When I try to talk to him about it, he just tells me he has never had feelings for her and they are just friends … but he doesn't ever understand that the real issue is that his "best friend" is taking time away from our being together. I think that in a healthy relationship, your significant other should be your best friend.
How can I get him to understand how disrespectful this is to me, and how much it hurts our relationship?
Of course, it matters that the best friend is a girl. In truth, no male worth his XY chromosomes would ever engage in this level of communication with a best male friend.
So, Hax makes the first salient point: boyfriend is monumentally rude to detach from K when she is present.
The first is that it’s rude and annoying for him to chat online two or three times a day on the weekends you’ve traveled to see him. If this is your real point, then it’s a good one — one that has nothing to do with the sex of his friend. All you want is a little courtesy; he can chat with his friend when you leave.
Obviously, it is extremely discourteous, though some of the responsibility must devolve on the female best friend.
The second point is also correct. Boyfriend is sharing intimacy with his best female friend. That means, I will put a finer point on it, he is being unfaithful. It doesn’t matter whether or not the couple are doing the beast with two backs. They are emotionally intimate, at a very high level.
The second point is that you feel the intimacy he shares with this female friend takes away from the intimacy you share with him — and as his girlfriend, you feel you’re entitled to it.
Hax veers briefly into nonsense when she starts asking whether K would feel the same if her boyfriend was being emotionally intimate with a male friend. The point is off the mark, because, as noted above, male friends do not maintain such constant connections.
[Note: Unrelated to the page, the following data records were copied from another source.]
(* ===== verification/WtSession.v ===== *)
(** * WebTransport sessions (h3wt_callback.h, first half)

    Creating and destroying sessions and links, the events they push to asyncio, the
    protocol that ends a client's connection, the connection callback, and the one
    retry of a refused CONNECT. *)
From S2P Require Import Prelude Ring Store StreamBuf SpscRing DgramBuf DgramTable.
From S2P Require Import StreamCtx WtState Bridge Callback.

(** ** Access through a pointer *)

(** [s->f] of a session, [link->f] of a link; a freed object or one of the other kind
    is undefined. *)
Definition read_s {A} (s : Z) (f : wt_session -> A) : M A :=
  λ w, match wt_objs (w_wt w) !! s with Some (ObjSession x) => Some (f x, w) | _ => None end.
Definition read_link {A} (link : Z) (f : wt_link -> A) : M A :=
  λ w, match wt_objs (w_wt w) !! link with Some (ObjLink x) => Some (f x, w) | _ => None end.

Definition set_objs (o : gmap Z wt_obj) (w : world) : world :=
  w_set_wt (WtState o (wt_h3 (w_wt w))) w.
Definition set_h3 (m : h3_mem) (w : world) : world :=
  w_set_wt (WtState (wt_objs (w_wt w)) m) w.

Definition put_obj (p : Z) (o : wt_obj) : M unit :=
  λ w, Some (tt, set_objs (<[p := o]> (wt_objs (w_wt w))) w).
Definition upd_s (s : Z) (f : wt_session -> wt_session) : M unit :=
  x ← read_s s id; put_obj s (ObjSession (f x)).

(** [free] of a session or a link. *)
Definition free_obj (p : Z) : M unit :=
  λ w, match wt_objs (w_wt w) !! p with
       | Some _ => Some (tt, set_objs (delete p (wt_objs (w_wt w))) w)
       | None => None
       end.

Definition read_st {A} (st : Z) (f : h3_stream -> A) : M A :=
  λ w, x ← hm_streams (wt_h3 (w_wt w)) !! st; Some (f x, w).
Definition upd_st (st : Z) (f : h3_stream -> h3_stream) : M unit :=
  λ w, let m := wt_h3 (w_wt w) in
       x ← hm_streams m !! st;
       Some (tt, set_h3 (H3Mem (<[st := f x]> (hm_streams m)) (hm_prefixes m) (hm_ctxs m)) w).
Definition read_px {A} (p : Z) (f : h3_prefix -> A) : M A :=
  λ w, x ← hm_prefixes (wt_h3 (w_wt w)) !! p; Some (f x, w).
Definition upd_px (p : Z) (f : h3_prefix -> h3_prefix) : M unit :=
  λ w, let m := wt_h3 (w_wt w) in
       x ← hm_prefixes m !! p;
       Some (tt, set_h3 (H3Mem (hm_streams m) (<[p := f x]> (hm_prefixes m)) (hm_ctxs m)) w).
Definition read_h3 {A} (h : Z) (f : h3_ctx -> A) : M A :=
  λ w, x ← hm_ctxs (wt_h3 (w_wt w)) !! h; Some (f x, w).
Definition upd_h3 (h : Z) (f : h3_ctx -> h3_ctx) : M unit :=
  λ w, let m := wt_h3 (w_wt w) in
       x ← hm_ctxs m !! h;
       Some (tt, set_h3 (H3Mem (hm_streams m) (hm_prefixes m) (<[h := f x]> (hm_ctxs m))) w).

Definition AIOPQUIC_WT_CLOSE_DEADLINE_US : Z := 1000000.
Definition AIOPQUIC_WT_CLOSE_GRACE_US : Z := 20000.

Definition AIOPQUIC_WT_CLOSE_SESSION : Z := 0.
Definition AIOPQUIC_WT_CLOSE_APPLICATION : Z := 1.
Definition AIOPQUIC_WT_CLOSE_TRANSPORT : Z := 2.

(** H3_NO_ERROR and H3_REQUEST_CANCELLED (RFC 9114). *)
Definition H3ZERO_NO_ERROR : Z := 0x100.
Definition H3ZERO_REQUEST_CANCELLED : Z := 0x10c.

(** An entry of a session; [data_buf] is a borrowed pointer. *)
Definition wt_entry (s : Z) (cnx : Z) (t : spsc_event_type) (stream_id error_code is_fin
    data_buf : Z) : spsc_entry :=
  {| e_stream_id := stream_id; e_event_type := evt_code t; e_data_length := 0;
     e_is_fin := is_fin; e_aux := 0; e_data_buf := data_buf; e_cnx := cnx; e_stream_ctx := s;
     e_error_code := error_code |}.

Section wt.
Context (ev : env).

(** A call that may change h3zero's structs. *)
Definition h3 (c : pq_call) : M Z :=
  λ w, let r := ev_pq ev (w_trace w) c in
       Some (r, set_h3 (ev_h3 ev (w_trace w) c (wt_h3 (w_wt w)))
                  (w_set_trace (w_trace w ++ [(c, r)]) w)).
Definition h3_ (c : pq_call) : M unit := _ ← h3 c; ret tt.

(** ** Sessions and links *)

Definition aiopquic_wt_strdup (src : option (list Z)) : M (option (list Z)) :=
  match src with
  | None => ret None
  | Some bs => t ← next_tick; ret (if ev_ok ev t then Some (c_str bs) else None)
  end.

Definition wt_session0 : wt_session :=
  WtSession 0 0 0 0 wt_capsule0 0 0 0 0 0 0 None None None None 0.

(** [calloc] of a session or a link; 0 when it fails. *)
Definition wt_calloc : M Z := t ← next_tick; gets (λ w, ev_wt ev t (wt_objs (w_wt w))).

Definition aiopquic_wt_session_create : M Z :=
  s ← wt_calloc;
  if s =? 0 then ret 0 else put_obj s (ObjSession wt_session0) ;; ret s.

Definition aiopquic_wt_drop_retry (s : Z) : M unit :=
  upd_s s (λ x, ws_set_connect_protocols None (ws_set_connect_path None
                  (ws_set_connect_authority None x))).

Definition aiopquic_wt_session_destroy (s : Z) : M unit :=
  if s =? 0 then ret tt
  else
    db ← read_s s ws_dgram_ring;
    when (negb (db =? 0)) (on_rs (λ st, rs_unref st db) ;; upd_s s (ws_set_dgram_ring 0)) ;;
    pq_ ev (PicowtReleaseCapsule s) ;;
    upd_s s (ws_set_wt_protocol None) ;;
    aiopquic_wt_drop_retry s ;;
    free_obj s.

Definition sc_create : M Z :=
  t ← next_tick;
  (λ w, let (p, s) := aiopquic_stream_ctx_create (ev_sc ev t (sw_scs (w_sc w))) (w_sc w) in
        Some (p, w_set_sc s w)) : M Z.

Definition aiopquic_wt_stream_link_create (s stream_id : Z) : M Z :=
  link ← wt_calloc;
  if link =? 0 then ret 0
  else
    sc ← sc_create;
    if sc =? 0 then ret 0
    else
      when (negb (s =? 0)) (count CNT_SC_CREATE_WT_LINK) ;;
      put_obj link (ObjLink (WtLink s sc stream_id)) ;;
      ret link.

Definition aiopquic_wt_stream_link_destroy (link : Z) : M unit :=
  if link =? 0 then ret tt
  else
    sc ← read_link link wl_sc;
    when (negb (sc =? 0)) (on_sc (aiopquic_stream_ctx_destroy sc)) ;;
    free_obj link.

(** [Some (s, link)], or [None] for the result -1.  Memory that holds neither kind is
    memory that was freed: reading its tag is undefined. *)
Definition aiopquic_wt_ctx_resolve (path_app_ctx : Z) : M (option (Z * Z)) :=
  if path_app_ctx =? 0 then ret None
  else
    λ w, match wt_objs (w_wt w) !! path_app_ctx with
         | Some (ObjLink l) => Some (Some (wl_session l, path_app_ctx), w)
         | Some (ObjSession _) => Some (Some (path_app_ctx, 0), w)
         | None => None
         end.

(** The link, and whether it is new. *)
Definition aiopquic_wt_ensure_link (s maybe_link stream_ctx stream_id : Z) : M (Z * bool) :=
  if negb (maybe_link =? 0) then ret (maybe_link, false)
  else
    link ← aiopquic_wt_stream_link_create s stream_id;
    if link =? 0 then ret (0, false)
    else upd_st stream_ctx (hs_set_path_callback_ctx link) ;; ret (link, true).

(** ** Events *)

Definition aiopquic_wt_push_event_with_sc (s : Z) (t : spsc_event_type) (stream_id sc is_fin : Z)
    : M unit :=
  let data := evt_is (evt_code t) SPSC_EVT_WT_STREAM_DATA in
  win ← (if data then rx_event_pending_arm sc else ret true);
  if negb win then count CNT_RX_DATA_EVENT_COALESCED
  else
    cnx ← read_s s ws_cnx;
    rc ← aiopquic_rx_push ev (wt_entry s cnx t stream_id 0 is_fin sc) [];
    when (negb (rc =? 0) && data)
      (count WORKER_RX_EVENT_DROPS_STREAM_DATA ;;
       upd_sc sc aiopquic_stream_ctx_rx_event_pending_clear).

Definition aiopquic_wt_push_event (s : Z) (t : spsc_event_type) (stream_id error_code : Z)
    (data : list Z) : M unit :=
  cnx ← read_s s ws_cnx;
  rc ← aiopquic_rx_push ev (wt_entry s cnx t stream_id error_code 0 0) data;
  when (negb (rc =? 0) && evt_is (evt_code t) SPSC_EVT_WT_STREAM_DATA)
    (count WORKER_RX_EVENT_DROPS_STREAM_DATA).

Definition aiopquic_wt_push_close (s : Z) (t : spsc_event_type) (error_code : Z)
    (reason : option (list Z)) (source : Z) : M unit :=
  id ← read_s s ws_control_stream_id;
  cnx ← read_s s ws_cnx;
  _ ← aiopquic_rx_push ev (wt_entry s cnx t id error_code source 0) (default [] reason);
  ret tt.

Definition aiopquic_wt_push_new_stream (s stream_id sc : Z) : M unit :=
  cnx ← read_s s ws_cnx;
  _ ← aiopquic_rx_push ev (wt_entry s cnx SPSC_EVT_WT_NEW_STREAM stream_id 0 0 sc) [];
  ret tt.

Definition aiopquic_wt_push_stream_destroy (s stream_id : Z) : M Z :=
  cnx ← read_s s ws_cnx;
  aiopquic_rx_push ev (wt_entry s cnx SPSC_EVT_WT_STREAM_DESTROY stream_id 0 0 0) [].

Definition aiopquic_wt_push_link_release (s stream_id link : Z) : M unit :=
  cnx ← read_s s ws_cnx;
  _ ← aiopquic_rx_push ev (wt_entry s cnx SPSC_EVT_WT_STREAM_LINK_RELEASE stream_id 0 0 link) [];
  ret tt.

Definition aiopquic_wt_push_stream_created (s stream_id sc error_code : Z) : M unit :=
  cnx ← read_s s ws_cnx;
  _ ← aiopquic_rx_push ev (wt_entry s cnx SPSC_EVT_WT_STREAM_CREATED stream_id error_code 0 sc) [];
  ret tt.

(** ** The end of a client's connection *)

Definition aiopquic_wt_maybe_close_cnx (s cnx : Z) : M unit :=
  if cnx =? 0 then ret tt
  else
    client ← pq ev (PqIsClient cnx);
    fin_sent ← read_s s ws_fin_sent;
    cleanup_done ← read_s s ws_cleanup_done;
    if (client =? 0) || (fin_sent =? 0) || (cleanup_done =? 0) then ret tt
    else
      now ← pq ev PqGetQuicTime;
      peer_fin ← read_s s ws_peer_fin;
      let at_time := u64 (now + (if negb (peer_fin =? 0) then AIOPQUIC_WT_CLOSE_GRACE_US
                                 else AIOPQUIC_WT_CLOSE_DEADLINE_US)) in
      deadline ← read_s s ws_close_deadline;
      when ((deadline =? 0) || (at_time <? deadline))
        (upd_s s (ws_set_close_deadline at_time) ;; pq_ ev (PqSetAppWakeTime cnx at_time)).

Definition aiopquic_wt_peer_fin (s cnx : Z) : M unit :=
  upd_s s (ws_set_peer_fin 1) ;; aiopquic_wt_maybe_close_cnx s cnx.

Definition aiopquic_wt_fin_sent (s cnx : Z) : M unit :=
  upd_s s (ws_set_fin_sent 1) ;;
  upd_s s (ws_set_session_closing 1) ;;
  aiopquic_wt_maybe_close_cnx s cnx.

(** ** The connection callback *)

(** The walk over [h3->stream_prefixes]. *)
Fixpoint find_wt_prefix (ps : list Z) : M Z :=
  match ps with
  | [] => ret 0
  | p :: ps =>
      fn ← read_px p px_function_call;
      if bool_decide (fn = FnWtPath) then read_px p px_function_ctx else find_wt_prefix ps
  end.

Definition aiopquic_wt_client_session (h : Z) : M Z :=
  ps ← read_h3 h hc_stream_prefixes; find_wt_prefix ps.

Definition wt_app_wakeup (cnx h : Z) (client : bool) : M unit :=
  s ← (if client then aiopquic_wt_client_session h else ret 0);
  deadline ← (if s =? 0 then ret 0 else read_s s ws_close_deadline);
  when (negb (deadline =? 0))
    (upd_s s (ws_set_close_deadline 0) ;; pq_ ev (PqClose cnx H3ZERO_NO_ERROR)).

(** The code, the source and the reason of a connection's end. *)
Definition close_cause (cnx : Z) (event : call_back_event) : M (Z * Z * option (list Z)) :=
  match event with
  | picoquic_callback_application_close =>
      code ← pq ev (PqGetApplicationError cnx);
      reason ← gets (λ w, ev_reason ev (w_trace w) cnx);
      ret (code, AIOPQUIC_WT_CLOSE_APPLICATION, reason)
  | picoquic_callback_close =>
      code ← pq ev (PqGetRemoteError cnx);
      reason ← gets (λ w, ev_reason ev (w_trace w) cnx);
      if code =? 0 then
        l ← pq ev (PqGetLocalError cnx);
        if negb (l =? 0) then
          l ← pq ev (PqGetLocalError cnx);
          ret (l, Z.lor AIOPQUIC_WT_CLOSE_TRANSPORT AIOPQUIC_CLOSE_LOCAL, ev_error_name ev l)
        else ret (code, AIOPQUIC_WT_CLOSE_TRANSPORT, reason)
      else ret (code, AIOPQUIC_WT_CLOSE_TRANSPORT, reason)
  | _ => ret (0, AIOPQUIC_WT_CLOSE_TRANSPORT, None)
  end.

(** One session's share of a connection's end. *)
Definition close_session (cnx : Z) (client final : bool) (code source : Z)
    (reason : option (list Z)) (s : Z) : M unit :=
  ds ← getb b_deferred_resets;
  when (if ds is [] then false else true) (aiopquic_deferred_resets_drop_cnx cnx) ;;
  rs ← getb b_close_reasons;
  when (final && (if rs is [] then false else true)) (aiopquic_close_reason_drop cnx) ;;
  closing ← read_s s ws_session_closing;
  when (closing =? 0)
    (aiopquic_wt_push_close s SPSC_EVT_WT_SESSION_CLOSED code reason source ;;
     upd_s s (ws_set_session_closing 1)) ;;
  if client then
    aiopquic_wt_push_close s SPSC_EVT_WT_CNX_CLOSED code
      (if negb (Z.land source AIOPQUIC_CLOSE_LOCAL =? 0) then reason else None) source
  else
    upd_s s (λ x, ws_set_control_stream 0 (ws_set_h3_ctx 0 (ws_set_cnx 0 x))).

(** The walk over the prefixes of a connection that ends. *)
Fixpoint close_sessions (cnx : Z) (client final : bool) (code source : Z)
    (reason : option (list Z)) (ps : list Z) : M unit :=
  match ps with
  | [] => ret tt
  | p :: ps =>
      fn ← read_px p px_function_call;
      (if bool_decide (fn = FnWtPath) then
         s ← read_px p px_function_ctx;
         close_session cnx client final code source reason s
       else ret tt) ;;
      close_sessions cnx client final code source reason ps
  end.

Definition wt_cnx_ended (cnx h : Z) (client : bool) (event : call_back_event) : M unit :=
  '(code, source, reason) ← close_cause cnx event;
  let final := negb (is_event event picoquic_callback_application_close) in
  ps ← read_h3 h hc_stream_prefixes;
  close_sessions cnx client final code source reason ps.

Definition aiopquic_wt_cnx_cb (cnx stream_id bytes length : Z) (event : call_back_event)
    (callback_ctx v_stream_ctx : Z) : M Z :=
  c ← pq ev (PqIsClient cnx);
  let client := negb (c =? 0) in
  match event with
  | picoquic_callback_app_wakeup => wt_app_wakeup cnx callback_ctx client
  | picoquic_callback_close | picoquic_callback_application_close
  | picoquic_callback_stateless_reset => wt_cnx_ended cnx callback_ctx client event
  | _ => ret tt
  end ;;
  h3 (H3Callback cnx stream_id bytes length event callback_ctx v_stream_ctx).

(** ** The retry of a refused CONNECT *)

(** The refused CONNECT unhooked and its prefix dropped. *)
Definition unhook_connect (cnx h stream_ctx old_id : Z) : M unit :=
  h3_ (PicowtUncountSession h stream_ctx) ;;
  upd_st stream_ctx (hs_set_path_callback FnNull) ;;
  upd_st stream_ctx (hs_set_path_callback_ctx 0) ;;
  prefix ← h3 (H3FindStreamPrefix h old_id);
  when (negb (prefix =? 0)) (upd_px prefix (λ p, H3Prefix FnNull (px_function_ctx p))) ;;
  h3_ (H3DeleteStreamPrefix cnx h old_id).

(** The CONNECT on a new stream. *)
Definition second_connect (s cnx h : Z) : M Z :=
  control ← h3 (PicowtSetControlStream cnx h);
  if control =? 0 then ret (-1)
  else
    upd_s s (ws_set_control_stream control) ;;
    id ← read_st control hs_stream_id;
    upd_s s (ws_set_control_stream_id id) ;;
    upd_h3 h (hc_set_wt_connect_protocol ConnectH3) ;;
    authority ← read_s s ws_connect_authority;
    path ← read_s s ws_connect_path;
    protocols ← read_s s ws_connect_protocols;
    h3 (PicowtConnect cnx h control authority path s protocols).

(** Behind the guards. *)
Definition retry_connect_go (s cnx h stream_ctx : Z) : M unit :=
  old_id ← read_s s ws_control_stream_id;
  unhook_connect cnx h stream_ctx old_id ;;
  pq_ ev (PqResetStream cnx old_id H3ZERO_REQUEST_CANCELLED) ;;
  control_stream ← read_s s ws_control_stream;
  when (control_stream =? stream_ctx) (upd_s s (ws_set_control_stream 0)) ;;
  rc ← second_connect s cnx h;
  aiopquic_wt_drop_retry s ;;
  when (negb (rc =? 0))
    (id ← read_s s ws_control_stream_id;
     aiopquic_wt_push_event s SPSC_EVT_WT_SESSION_REFUSED id 5 []).

Definition aiopquic_wt_retry_connect (s cnx stream_ctx : Z) : M bool :=
  h ← read_s s ws_h3_ctx;
  authority ← read_s s ws_connect_authority;
  ready ← read_s s ws_session_ready;
  closing ← read_s s ws_session_closing;
  if (if authority is None then true else false) || negb (ready =? 0) || negb (closing =? 0)
     || (h =? 0) || (stream_ctx =? 0)
  then ret false
  else
    id ← read_st stream_ctx hs_stream_id;
    control_id ← read_s s ws_control_stream_id;
    if negb (id =? control_id) then ret false
    else
      enabled ← read_h3 h hc_webtransport_enabled;
      if enabled =? 0 then ret false else retry_connect_go s cnx h stream_ctx ;; ret true.
End wt.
If this is what you really mean to say, then I think you also have a good point, but a complicated one. Were this best friend male, would you be feeling so threatened? And if it isn’t about sex but instead about best-friendship, then does it even make sense to ask to be someone’s best friend? And if it is her sex that makes his attentions to her seem “disrespectful,” are you ready to say that a man in a relationship shouldn’t have close female friends?
Most females understand that a male friend’s priority must be his relationship, and not with a friend. So, it is her sex that makes it all suspect, and one should be clear about it.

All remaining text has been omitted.